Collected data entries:
────────────────

(** The part of [healthCheckServer] that runs before the disk query: the
    [result] object with its first six properties. *)
Definition healthCheckServer_sync (h : Host) : gmap string metric :=
  let result : gmap string metric := ∅ in
  let memPercent :=
    jsmul (jsdiv (heapTotal (memoryUsage h)) (totalmem h)) (num 100) in
  let result :=
    <[ "process_memory_used_percent" :=
         MNum (jsdiv (Math_round (jsmul memPercent (num 100))) (num 100)) ]> result in
  let result :=
    <[ "uptime_minutes" :=
         MNum (jsdiv (Math_round (jsmul (jsdiv (uptime h) (num 60)) (num 100)))
                 (num 100)) ]> result in
  let cpuLoad := loadavg h in
  let result :=
    <[ "cpu_one_minute_average_percent" :=
         MNum (getCpuPercent h (cpuLoad.1.1)) ]> result in
  let result :=
    <[ "cpu_five_minute_average_percent" :=
         MNum (getCpuPercent h (cpuLoad.1.2)) ]> result in
  let result := <[ "hostname" := MStr (hostname h) ]> result in
  let result :=
    <[ "os_free_memory_mb" :=
         MNum (jsdiv (Math_round (jsmul (jsdiv (freemem h) (num (1024 * 1024)))
                                    (num 100)))
                 (num 100)) ]> result in
  result.

(** [healthCheckServer()]: [disk] is the promise of
    [diskspace.checkAsync('/')]. *)
Definition healthCheckServer (h : Host) (disk : promise DiskData)
  : promise (gmap string metric) :=
  let result := healthCheckServer_sync h in
  promise_catch
    (promise_then disk (fun data =>
       let val := jsmul (jsdiv (used data) (total data)) (num 100) in
       let result :=
         <[ "disk_root_use_percent" :=
              MNum (jsdiv (Math_round (jsmul val (num 100))) (num 100)) ]> result in
       Returned (Plain result)))
    (fun err =>
       let result := <[ "disk_root_use_percent" := MNum (num (-1)) ]> result in
       Returned (Plain result)).

(** ** Data model of the checks *)

(** Anything with a [name] property. *)
Class Named (A : Type) := name_of : A -> string.

Module ApiSpec.
Record t := { name : string; url : string }.
End ApiSpec.

Module FnSpec.
(** [fn] is a zero-argument function called once per request: it is given
    by what that call does. *)
Record t := { name : string; fn : completion (thenable bool) }.
End FnSpec.

#[global] Instance ApiSpec_named : Named ApiSpec.t := ApiSpec.name.
#[global] Instance FnSpec_named : Named FnSpec.t := FnSpec.name.

(** A status flag is a JavaScript value: a boolean, or [undefined] ([None]). *)
Abbreviation jsflag := (option bool).

Module CheckResult.
Record t := { name : string; active : jsflag }.
End CheckResult.

Module CategoryReport.
Record t := { status : jsflag; services : list CheckResult.t }.
End CategoryReport.

Record InspectionSet := {
  apis : option (list ApiSpec.t);
  functions : option (list FnSpec.t)
}.

(** ** Endpoint prober *)

(** What [request] passes to its callback: an error (time-out, DNS failure,
    refused connection, ...) or a response with its status code. *)
Inductive request_result :=
  | RequestError (error : js_error)
  | RequestResponse (statusCode : Z).

Definition ensureHttp200 (net : string -> request_result) (url : string)
  : promise bool :=
  promisify
    match net url with
    | RequestError error => (Some error, false)
    | RequestResponse statusCode => (None, Z.eqb statusCode 200)
    end.

(** ** Result reducer *)

(** [n && flag] on booleans and [undefined]. *)
Definition js_and (n flag : jsflag) : jsflag :=
  match n with
  | Some true => flag
  | _ => n
  end.

Definition allOk (statusFlags : list jsflag) : jsflag :=
  foldl (fun flag n => js_and n flag) (Some true) statusFlags.

(** [_.zip]: as long as the longer array, the shorter one padded with
    [undefined]. *)
Fixpoint lodash_zip {A B} (l1 : list A) (l2 : list B)
  : list (option A * option B) :=
  match l1, l2 with
  | [], _ => map (fun b => (None, Some b)) l2
  | _, [] => map (fun a => (Some a, None)) l1
  | a :: l1', b :: l2' => (Some a, Some b) :: lodash_zip l1' l2'
  end.

(** The [_.each] loop of [statusReply], pushing onto [services]. Reading
    [name] off a padded row throws. *)
Fixpoint statusReply_each {A} `{Named A}
    (zipped : list (option A * option jsflag)) (services : list CheckResult.t)
  : completion (list CheckResult.t) :=
  match zipped with
  | [] => Returned services
  | row :: rest =>
      match row.1 with
      | None => Threw (Error "Cannot read property 'name' of undefined")
      | Some serviceObj =>
          let code := mjoin row.2 in
          statusReply_each rest
            (services ++ [ {| CheckResult.name := name_of serviceObj;
                              CheckResult.active := code |} ])
      end
  end.

Definition statusReply {A} `{Named A} (serviceList : list A)
    (statusFlags : list jsflag) : completion CategoryReport.t :=
  let overallFlag := allOk statusFlags in
  let zipped := lodash_zip serviceList statusFlags in
  match statusReply_each zipped [] with
  | Threw e => Threw e
  | Returned services =>
      Returned {| CategoryReport.status := overallFlag;
                  CategoryReport.services := services |}
  end.

(** What a category prober resolves to: the report, or the empty array of
    the absent category. *)
Inductive category_value :=
  | EmptyArray
  | Report (r : CategoryReport.t).

(** [v.status] and [v.services] as property reads ([None]: [undefined]). *)
Definition category_status (v : category_value) : jsflag :=
  match v with
  | EmptyArray => None
  | Report r => CategoryReport.status r
  end.

Definition category_services (v : category_value) : option (list CheckResult.t) :=
  match v with
  | EmptyArray => None
  | Report r => Some (CategoryReport.services r)
  end.

(** [.then(_.partial(statusReply, specs))] *)
Definition then_statusReply {A} `{Named A} (specs : list A)
    (statusFlags : list jsflag) : completion (thenable category_value) :=
  match statusReply specs statusFlags with
  | Threw e => Threw e
  | Returned r => Returned (Plain (Report r))
  end.

Definition executeApis (net : string -> request_result) (sched : list nat)
    (apis : option (list ApiSpec.t)) : promise category_value :=
  match apis with
  | Some apis =>
      promise_then
        (Promise_map sched apis
           (fun api => Returned (Promised (ensureHttp200 net (ApiSpec.url api)))))
        (then_statusReply apis)
  | None => promise_resolve EmptyArray
  end.

(** ** Function prober *)

Definition executeFunctions (sched : list nat)
    (functions : option (list FnSpec.t)) : promise category_value :=
  match functions with
  | Some functions =>
      promise_then
        (Promise_map sched functions (fun serviceObj => FnSpec.fn serviceObj))
        (then_statusReply functions)
  | None => promise_resolve EmptyArray
  end.

(** ** Orchestrator *)

(** Everything outside the module that one run of the handler depends on:
    the host's counters, the disk query, the answers of the network, the
    order in which the probes of each category and the three branches of
    [orchestrate] settle, and whether [global.Raven] is set. *)
Record World := {
  host : Host;
  disk : promise DiskData;
  net : string -> request_result;
  apis_order : list nat;
  functions_order : list nat;
  join_order : list nat;
  raven : bool
}.

(** A JavaScript value passed where the module expects an InspectionSet. A
    request object has neither [apis] nor [functions]. *)
Inductive js_value :=
  | Undefined
  | InspectionSetObj (s : InspectionSet)
  | RequestObj (path : string).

────────────────

Find the lines above that include the string "JavaScript" and copy them.

(** A status flag is a JavaScript value: a boolean, or [undefined] ([None]). *)
(** A JavaScript value passed where the module expects an InspectionSet. A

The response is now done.